Work request >> In this material, which lines include the string "JUndefined"? Show them.
◇ ◇ ◇ ◇ ◇ ◇ ◇
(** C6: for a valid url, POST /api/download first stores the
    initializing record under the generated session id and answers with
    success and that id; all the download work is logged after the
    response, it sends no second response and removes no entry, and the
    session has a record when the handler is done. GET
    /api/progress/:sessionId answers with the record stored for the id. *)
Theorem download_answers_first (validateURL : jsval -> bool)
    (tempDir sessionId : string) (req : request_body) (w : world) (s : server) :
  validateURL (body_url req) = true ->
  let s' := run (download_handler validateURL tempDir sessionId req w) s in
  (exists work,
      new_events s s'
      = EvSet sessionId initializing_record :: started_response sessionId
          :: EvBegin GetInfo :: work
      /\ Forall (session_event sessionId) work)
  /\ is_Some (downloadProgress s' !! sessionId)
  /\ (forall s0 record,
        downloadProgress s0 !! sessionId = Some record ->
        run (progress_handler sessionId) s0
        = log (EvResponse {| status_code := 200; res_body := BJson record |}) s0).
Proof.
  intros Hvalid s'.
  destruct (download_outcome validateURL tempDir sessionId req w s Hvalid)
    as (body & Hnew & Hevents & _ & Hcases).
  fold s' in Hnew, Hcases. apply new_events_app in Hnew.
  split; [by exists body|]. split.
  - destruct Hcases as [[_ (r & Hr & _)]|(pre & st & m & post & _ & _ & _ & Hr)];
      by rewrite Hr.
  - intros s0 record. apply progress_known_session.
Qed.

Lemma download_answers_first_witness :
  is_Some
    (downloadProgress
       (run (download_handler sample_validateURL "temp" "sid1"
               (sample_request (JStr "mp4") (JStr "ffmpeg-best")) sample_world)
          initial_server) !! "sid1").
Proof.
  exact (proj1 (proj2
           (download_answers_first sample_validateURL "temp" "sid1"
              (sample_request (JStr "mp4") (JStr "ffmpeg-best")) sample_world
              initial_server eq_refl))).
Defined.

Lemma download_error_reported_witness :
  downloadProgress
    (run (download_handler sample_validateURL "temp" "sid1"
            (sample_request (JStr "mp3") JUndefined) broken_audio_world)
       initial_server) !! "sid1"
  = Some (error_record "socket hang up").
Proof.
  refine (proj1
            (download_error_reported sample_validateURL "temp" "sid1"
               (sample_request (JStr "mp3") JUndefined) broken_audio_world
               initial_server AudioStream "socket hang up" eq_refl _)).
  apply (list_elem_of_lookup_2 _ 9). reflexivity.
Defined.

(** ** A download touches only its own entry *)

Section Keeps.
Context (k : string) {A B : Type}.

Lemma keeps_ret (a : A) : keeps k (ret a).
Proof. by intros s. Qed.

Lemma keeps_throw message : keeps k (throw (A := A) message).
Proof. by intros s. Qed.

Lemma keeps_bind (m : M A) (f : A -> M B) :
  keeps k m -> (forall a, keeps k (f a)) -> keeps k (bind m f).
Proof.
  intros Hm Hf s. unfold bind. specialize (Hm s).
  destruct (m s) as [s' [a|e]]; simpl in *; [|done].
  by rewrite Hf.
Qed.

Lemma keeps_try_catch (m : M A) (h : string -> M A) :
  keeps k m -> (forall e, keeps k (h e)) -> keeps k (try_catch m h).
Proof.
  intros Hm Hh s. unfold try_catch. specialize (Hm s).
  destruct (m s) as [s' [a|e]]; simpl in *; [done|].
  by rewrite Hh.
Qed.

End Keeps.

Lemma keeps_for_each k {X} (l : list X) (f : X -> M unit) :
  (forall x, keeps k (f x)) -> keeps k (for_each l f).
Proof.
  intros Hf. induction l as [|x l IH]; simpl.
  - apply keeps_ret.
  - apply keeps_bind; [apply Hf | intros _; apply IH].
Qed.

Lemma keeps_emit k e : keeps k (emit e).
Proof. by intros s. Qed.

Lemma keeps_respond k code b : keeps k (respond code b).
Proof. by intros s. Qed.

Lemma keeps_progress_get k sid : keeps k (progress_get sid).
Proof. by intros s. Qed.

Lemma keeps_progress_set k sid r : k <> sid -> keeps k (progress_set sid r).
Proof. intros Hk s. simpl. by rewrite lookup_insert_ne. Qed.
◇ ◇ ◇ ◇ ◇ ◇ ◇
Reply >>
            (sample_request (JStr "mp3") JUndefined) broken_audio_world)
               (sample_request (JStr "mp3") JUndefined) broken_audio_world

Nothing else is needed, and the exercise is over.